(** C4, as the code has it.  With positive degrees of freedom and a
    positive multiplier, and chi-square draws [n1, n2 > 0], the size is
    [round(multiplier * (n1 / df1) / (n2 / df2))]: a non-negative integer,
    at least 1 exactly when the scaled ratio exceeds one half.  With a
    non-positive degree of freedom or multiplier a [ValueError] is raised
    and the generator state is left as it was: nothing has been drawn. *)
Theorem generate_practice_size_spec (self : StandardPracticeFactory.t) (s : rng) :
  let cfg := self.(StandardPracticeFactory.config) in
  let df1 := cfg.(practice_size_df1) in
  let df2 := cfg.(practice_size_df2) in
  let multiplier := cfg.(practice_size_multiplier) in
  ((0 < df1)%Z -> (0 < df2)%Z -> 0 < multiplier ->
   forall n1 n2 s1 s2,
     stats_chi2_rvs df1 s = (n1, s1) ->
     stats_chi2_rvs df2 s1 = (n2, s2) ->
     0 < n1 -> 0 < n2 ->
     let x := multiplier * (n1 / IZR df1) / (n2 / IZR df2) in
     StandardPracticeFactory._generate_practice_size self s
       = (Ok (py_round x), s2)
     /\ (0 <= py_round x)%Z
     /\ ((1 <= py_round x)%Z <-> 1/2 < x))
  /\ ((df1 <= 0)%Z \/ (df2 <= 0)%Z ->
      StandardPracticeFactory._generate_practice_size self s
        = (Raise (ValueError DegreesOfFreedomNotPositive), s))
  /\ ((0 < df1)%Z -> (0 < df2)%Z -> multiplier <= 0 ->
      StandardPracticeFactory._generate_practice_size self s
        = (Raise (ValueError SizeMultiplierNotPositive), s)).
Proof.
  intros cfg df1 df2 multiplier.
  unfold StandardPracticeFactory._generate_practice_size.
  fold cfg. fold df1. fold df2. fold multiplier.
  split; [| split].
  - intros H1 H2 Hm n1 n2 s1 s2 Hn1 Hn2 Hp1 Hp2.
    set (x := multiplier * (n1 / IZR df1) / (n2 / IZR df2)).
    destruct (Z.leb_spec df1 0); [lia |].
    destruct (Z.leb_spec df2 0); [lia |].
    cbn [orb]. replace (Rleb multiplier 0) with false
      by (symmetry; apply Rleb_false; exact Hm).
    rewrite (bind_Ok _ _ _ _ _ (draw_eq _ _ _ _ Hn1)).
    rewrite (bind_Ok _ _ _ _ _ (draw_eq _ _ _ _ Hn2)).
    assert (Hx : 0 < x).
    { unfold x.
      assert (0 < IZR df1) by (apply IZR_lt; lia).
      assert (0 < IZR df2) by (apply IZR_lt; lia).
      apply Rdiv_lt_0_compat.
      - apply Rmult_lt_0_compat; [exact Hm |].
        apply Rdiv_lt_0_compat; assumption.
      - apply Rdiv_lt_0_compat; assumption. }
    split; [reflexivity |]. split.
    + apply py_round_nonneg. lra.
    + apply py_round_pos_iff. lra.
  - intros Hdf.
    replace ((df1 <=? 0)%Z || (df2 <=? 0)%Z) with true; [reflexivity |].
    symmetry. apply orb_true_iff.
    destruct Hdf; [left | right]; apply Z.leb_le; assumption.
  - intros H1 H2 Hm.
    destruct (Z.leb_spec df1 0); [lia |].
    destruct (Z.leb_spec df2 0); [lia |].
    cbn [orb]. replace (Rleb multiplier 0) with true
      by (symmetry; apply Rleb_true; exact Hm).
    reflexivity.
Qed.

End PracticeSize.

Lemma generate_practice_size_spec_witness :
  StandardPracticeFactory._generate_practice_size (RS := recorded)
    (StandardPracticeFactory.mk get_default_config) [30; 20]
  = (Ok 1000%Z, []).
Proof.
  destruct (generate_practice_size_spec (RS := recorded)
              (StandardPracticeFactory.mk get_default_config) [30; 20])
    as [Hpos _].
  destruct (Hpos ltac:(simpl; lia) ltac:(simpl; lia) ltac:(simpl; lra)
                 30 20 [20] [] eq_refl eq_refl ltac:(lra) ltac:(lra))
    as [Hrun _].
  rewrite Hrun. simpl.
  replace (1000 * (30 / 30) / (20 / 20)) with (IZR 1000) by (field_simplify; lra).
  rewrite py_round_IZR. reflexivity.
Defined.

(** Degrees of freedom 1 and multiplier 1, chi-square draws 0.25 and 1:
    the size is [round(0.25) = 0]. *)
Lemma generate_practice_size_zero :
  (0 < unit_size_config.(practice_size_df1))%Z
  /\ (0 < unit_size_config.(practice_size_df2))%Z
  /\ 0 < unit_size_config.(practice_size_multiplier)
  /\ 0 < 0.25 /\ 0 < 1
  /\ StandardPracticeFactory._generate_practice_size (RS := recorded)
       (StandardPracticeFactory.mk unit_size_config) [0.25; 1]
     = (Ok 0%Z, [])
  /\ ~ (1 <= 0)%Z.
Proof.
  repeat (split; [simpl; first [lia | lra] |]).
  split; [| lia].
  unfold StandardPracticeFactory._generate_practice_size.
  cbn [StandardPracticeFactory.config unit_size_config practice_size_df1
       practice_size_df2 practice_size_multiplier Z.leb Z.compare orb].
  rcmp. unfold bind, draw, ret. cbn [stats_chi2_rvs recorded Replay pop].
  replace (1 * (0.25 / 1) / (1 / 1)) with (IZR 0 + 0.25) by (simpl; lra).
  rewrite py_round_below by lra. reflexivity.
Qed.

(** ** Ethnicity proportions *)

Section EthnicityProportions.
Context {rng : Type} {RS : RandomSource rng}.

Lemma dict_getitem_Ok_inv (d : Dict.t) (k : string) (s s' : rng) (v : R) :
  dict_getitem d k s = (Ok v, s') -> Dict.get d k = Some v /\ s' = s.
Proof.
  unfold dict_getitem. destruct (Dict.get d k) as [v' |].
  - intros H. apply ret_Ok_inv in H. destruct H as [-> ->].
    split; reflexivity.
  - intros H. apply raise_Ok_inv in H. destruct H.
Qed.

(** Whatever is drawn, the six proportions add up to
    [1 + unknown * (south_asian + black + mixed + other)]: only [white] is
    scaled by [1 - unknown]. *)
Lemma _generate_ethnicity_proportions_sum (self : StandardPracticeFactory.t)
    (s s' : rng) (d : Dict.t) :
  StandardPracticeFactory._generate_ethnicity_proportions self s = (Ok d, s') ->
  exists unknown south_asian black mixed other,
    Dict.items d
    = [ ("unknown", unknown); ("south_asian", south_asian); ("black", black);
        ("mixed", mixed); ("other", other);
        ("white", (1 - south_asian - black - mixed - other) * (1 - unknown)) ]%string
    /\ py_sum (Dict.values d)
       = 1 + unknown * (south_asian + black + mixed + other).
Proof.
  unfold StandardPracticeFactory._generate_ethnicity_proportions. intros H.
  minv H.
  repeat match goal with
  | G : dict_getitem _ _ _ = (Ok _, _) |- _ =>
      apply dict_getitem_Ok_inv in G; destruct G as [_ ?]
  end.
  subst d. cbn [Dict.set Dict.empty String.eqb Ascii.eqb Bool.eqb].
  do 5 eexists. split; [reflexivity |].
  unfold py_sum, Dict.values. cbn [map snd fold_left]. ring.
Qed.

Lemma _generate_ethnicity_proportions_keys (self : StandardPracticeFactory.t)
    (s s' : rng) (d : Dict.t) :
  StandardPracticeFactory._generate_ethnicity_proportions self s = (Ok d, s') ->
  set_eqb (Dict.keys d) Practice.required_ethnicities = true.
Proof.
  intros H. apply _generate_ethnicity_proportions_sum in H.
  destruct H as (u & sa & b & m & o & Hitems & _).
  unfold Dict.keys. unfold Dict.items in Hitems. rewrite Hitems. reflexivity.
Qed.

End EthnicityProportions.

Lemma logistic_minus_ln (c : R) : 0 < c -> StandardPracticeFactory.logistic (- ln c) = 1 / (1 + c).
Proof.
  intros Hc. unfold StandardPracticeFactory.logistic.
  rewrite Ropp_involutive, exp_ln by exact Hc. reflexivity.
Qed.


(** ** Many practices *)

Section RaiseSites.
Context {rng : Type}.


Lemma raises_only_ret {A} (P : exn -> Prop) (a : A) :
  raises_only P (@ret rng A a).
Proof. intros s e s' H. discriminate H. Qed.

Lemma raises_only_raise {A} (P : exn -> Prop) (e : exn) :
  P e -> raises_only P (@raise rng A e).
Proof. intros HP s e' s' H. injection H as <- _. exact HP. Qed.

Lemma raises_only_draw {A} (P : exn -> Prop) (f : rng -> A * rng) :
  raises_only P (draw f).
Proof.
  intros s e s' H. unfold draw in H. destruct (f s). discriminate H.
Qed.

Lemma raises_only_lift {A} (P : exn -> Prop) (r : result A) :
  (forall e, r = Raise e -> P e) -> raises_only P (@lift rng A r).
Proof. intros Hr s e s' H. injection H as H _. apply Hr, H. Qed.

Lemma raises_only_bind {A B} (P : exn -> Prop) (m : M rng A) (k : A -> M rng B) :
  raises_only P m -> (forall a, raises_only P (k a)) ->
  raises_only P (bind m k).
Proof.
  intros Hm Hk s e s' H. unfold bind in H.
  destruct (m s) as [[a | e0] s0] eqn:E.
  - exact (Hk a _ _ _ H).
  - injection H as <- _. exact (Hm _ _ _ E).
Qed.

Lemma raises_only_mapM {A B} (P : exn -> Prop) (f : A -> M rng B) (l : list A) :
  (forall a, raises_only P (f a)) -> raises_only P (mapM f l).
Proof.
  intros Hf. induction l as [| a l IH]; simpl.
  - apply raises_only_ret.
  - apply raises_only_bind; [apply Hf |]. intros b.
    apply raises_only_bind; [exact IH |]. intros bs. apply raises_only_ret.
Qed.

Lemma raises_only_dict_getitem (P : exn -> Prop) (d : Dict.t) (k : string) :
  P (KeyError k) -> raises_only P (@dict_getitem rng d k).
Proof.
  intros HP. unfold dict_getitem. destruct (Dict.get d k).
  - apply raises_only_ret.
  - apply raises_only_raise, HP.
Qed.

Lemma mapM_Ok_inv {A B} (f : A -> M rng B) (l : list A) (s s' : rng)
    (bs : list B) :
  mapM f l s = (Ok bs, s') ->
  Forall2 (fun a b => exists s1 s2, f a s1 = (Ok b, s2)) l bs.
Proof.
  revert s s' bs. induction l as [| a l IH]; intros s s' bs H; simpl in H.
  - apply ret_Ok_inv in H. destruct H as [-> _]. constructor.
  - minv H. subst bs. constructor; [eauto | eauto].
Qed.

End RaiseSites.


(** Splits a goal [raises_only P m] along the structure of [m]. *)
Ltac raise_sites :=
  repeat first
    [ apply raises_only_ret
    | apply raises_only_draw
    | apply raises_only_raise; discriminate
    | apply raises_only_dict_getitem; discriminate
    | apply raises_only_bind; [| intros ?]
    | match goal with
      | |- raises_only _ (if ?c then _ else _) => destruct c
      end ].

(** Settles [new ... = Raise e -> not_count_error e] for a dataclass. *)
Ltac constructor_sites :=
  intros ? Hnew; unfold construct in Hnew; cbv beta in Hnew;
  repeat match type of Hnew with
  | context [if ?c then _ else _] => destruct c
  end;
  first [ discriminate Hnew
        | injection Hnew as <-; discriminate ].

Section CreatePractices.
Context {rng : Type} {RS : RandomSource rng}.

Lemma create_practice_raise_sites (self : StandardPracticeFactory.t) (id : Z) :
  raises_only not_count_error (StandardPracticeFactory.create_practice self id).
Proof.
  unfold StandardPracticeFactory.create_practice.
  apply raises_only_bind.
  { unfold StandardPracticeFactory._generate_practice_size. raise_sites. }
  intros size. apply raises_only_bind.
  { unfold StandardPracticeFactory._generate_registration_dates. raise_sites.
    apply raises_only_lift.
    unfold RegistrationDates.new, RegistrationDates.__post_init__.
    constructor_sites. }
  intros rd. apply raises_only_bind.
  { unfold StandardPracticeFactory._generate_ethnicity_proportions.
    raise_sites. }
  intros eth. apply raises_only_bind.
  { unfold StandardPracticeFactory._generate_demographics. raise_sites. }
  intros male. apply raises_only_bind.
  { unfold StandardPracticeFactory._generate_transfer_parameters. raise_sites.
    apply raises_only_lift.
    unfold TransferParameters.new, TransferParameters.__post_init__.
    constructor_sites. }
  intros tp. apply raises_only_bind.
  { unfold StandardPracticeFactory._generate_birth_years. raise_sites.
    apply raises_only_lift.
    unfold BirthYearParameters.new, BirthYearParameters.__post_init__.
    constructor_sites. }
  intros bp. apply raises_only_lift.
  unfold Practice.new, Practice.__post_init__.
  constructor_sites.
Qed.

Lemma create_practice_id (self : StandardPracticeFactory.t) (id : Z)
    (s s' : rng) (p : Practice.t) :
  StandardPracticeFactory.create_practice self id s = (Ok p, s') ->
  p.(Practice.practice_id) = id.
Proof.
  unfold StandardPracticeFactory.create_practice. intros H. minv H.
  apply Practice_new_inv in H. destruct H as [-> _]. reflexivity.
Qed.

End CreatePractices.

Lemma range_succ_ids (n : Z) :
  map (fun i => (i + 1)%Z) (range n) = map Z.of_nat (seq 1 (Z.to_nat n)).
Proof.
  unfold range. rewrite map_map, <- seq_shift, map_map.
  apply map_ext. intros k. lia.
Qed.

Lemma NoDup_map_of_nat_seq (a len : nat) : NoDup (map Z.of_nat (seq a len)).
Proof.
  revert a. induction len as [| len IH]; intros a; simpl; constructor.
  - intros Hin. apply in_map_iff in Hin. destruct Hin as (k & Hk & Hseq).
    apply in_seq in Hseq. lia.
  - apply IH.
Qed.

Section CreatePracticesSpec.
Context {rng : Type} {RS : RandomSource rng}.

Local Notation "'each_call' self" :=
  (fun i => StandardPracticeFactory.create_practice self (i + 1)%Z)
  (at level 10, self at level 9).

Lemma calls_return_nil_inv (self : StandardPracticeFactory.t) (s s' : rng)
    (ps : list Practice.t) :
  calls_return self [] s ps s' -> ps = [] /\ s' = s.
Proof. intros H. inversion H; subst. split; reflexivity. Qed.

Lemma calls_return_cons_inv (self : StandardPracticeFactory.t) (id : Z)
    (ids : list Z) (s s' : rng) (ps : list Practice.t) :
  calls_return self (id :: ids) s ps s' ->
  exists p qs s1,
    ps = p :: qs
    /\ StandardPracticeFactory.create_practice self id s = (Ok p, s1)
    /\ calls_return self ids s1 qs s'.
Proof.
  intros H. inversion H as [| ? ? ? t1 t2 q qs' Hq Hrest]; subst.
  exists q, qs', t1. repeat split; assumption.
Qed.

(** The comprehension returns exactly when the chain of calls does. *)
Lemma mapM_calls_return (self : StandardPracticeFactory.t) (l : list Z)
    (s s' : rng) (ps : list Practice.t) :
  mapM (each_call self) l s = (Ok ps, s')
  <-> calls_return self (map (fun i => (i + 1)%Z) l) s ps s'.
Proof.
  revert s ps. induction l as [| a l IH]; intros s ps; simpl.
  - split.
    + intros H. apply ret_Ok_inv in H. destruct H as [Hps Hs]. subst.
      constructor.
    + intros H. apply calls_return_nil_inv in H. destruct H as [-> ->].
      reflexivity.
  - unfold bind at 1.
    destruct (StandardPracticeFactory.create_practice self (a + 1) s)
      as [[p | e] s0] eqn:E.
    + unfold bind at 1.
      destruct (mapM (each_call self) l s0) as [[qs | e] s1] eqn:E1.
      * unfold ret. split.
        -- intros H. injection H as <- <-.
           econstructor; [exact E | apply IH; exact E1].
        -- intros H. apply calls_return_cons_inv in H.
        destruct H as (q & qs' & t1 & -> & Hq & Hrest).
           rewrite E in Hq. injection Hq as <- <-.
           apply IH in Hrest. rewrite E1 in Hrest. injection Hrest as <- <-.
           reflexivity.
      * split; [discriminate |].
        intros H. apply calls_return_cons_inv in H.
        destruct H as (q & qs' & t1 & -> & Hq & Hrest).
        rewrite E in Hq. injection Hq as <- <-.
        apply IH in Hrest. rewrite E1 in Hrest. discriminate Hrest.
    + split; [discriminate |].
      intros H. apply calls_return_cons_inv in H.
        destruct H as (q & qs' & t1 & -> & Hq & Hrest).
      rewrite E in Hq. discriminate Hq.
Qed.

━━━━

All that should be written out is the stretch of lines above between the one holding "apply map_ext. intros k. lia." and the one holding "Lemma calls_return_cons_inv (self", inclusive, exactly as given.

#### Result of the task:
  apply map_ext. intros k. lia.
Qed.

Lemma NoDup_map_of_nat_seq (a len : nat) : NoDup (map Z.of_nat (seq a len)).
Proof.
  revert a. induction len as [| len IH]; intros a; simpl; constructor.
  - intros Hin. apply in_map_iff in Hin. destruct Hin as (k & Hk & Hseq).
    apply in_seq in Hseq. lia.
  - apply IH.
Qed.

Section CreatePracticesSpec.
Context {rng : Type} {RS : RandomSource rng}.

Local Notation "'each_call' self" :=
  (fun i => StandardPracticeFactory.create_practice self (i + 1)%Z)
  (at level 10, self at level 9).

Lemma calls_return_nil_inv (self : StandardPracticeFactory.t) (s s' : rng)
    (ps : list Practice.t) :
  calls_return self [] s ps s' -> ps = [] /\ s' = s.
Proof. intros H. inversion H; subst. split; reflexivity. Qed.

Lemma calls_return_cons_inv (self : StandardPracticeFactory.t) (id : Z)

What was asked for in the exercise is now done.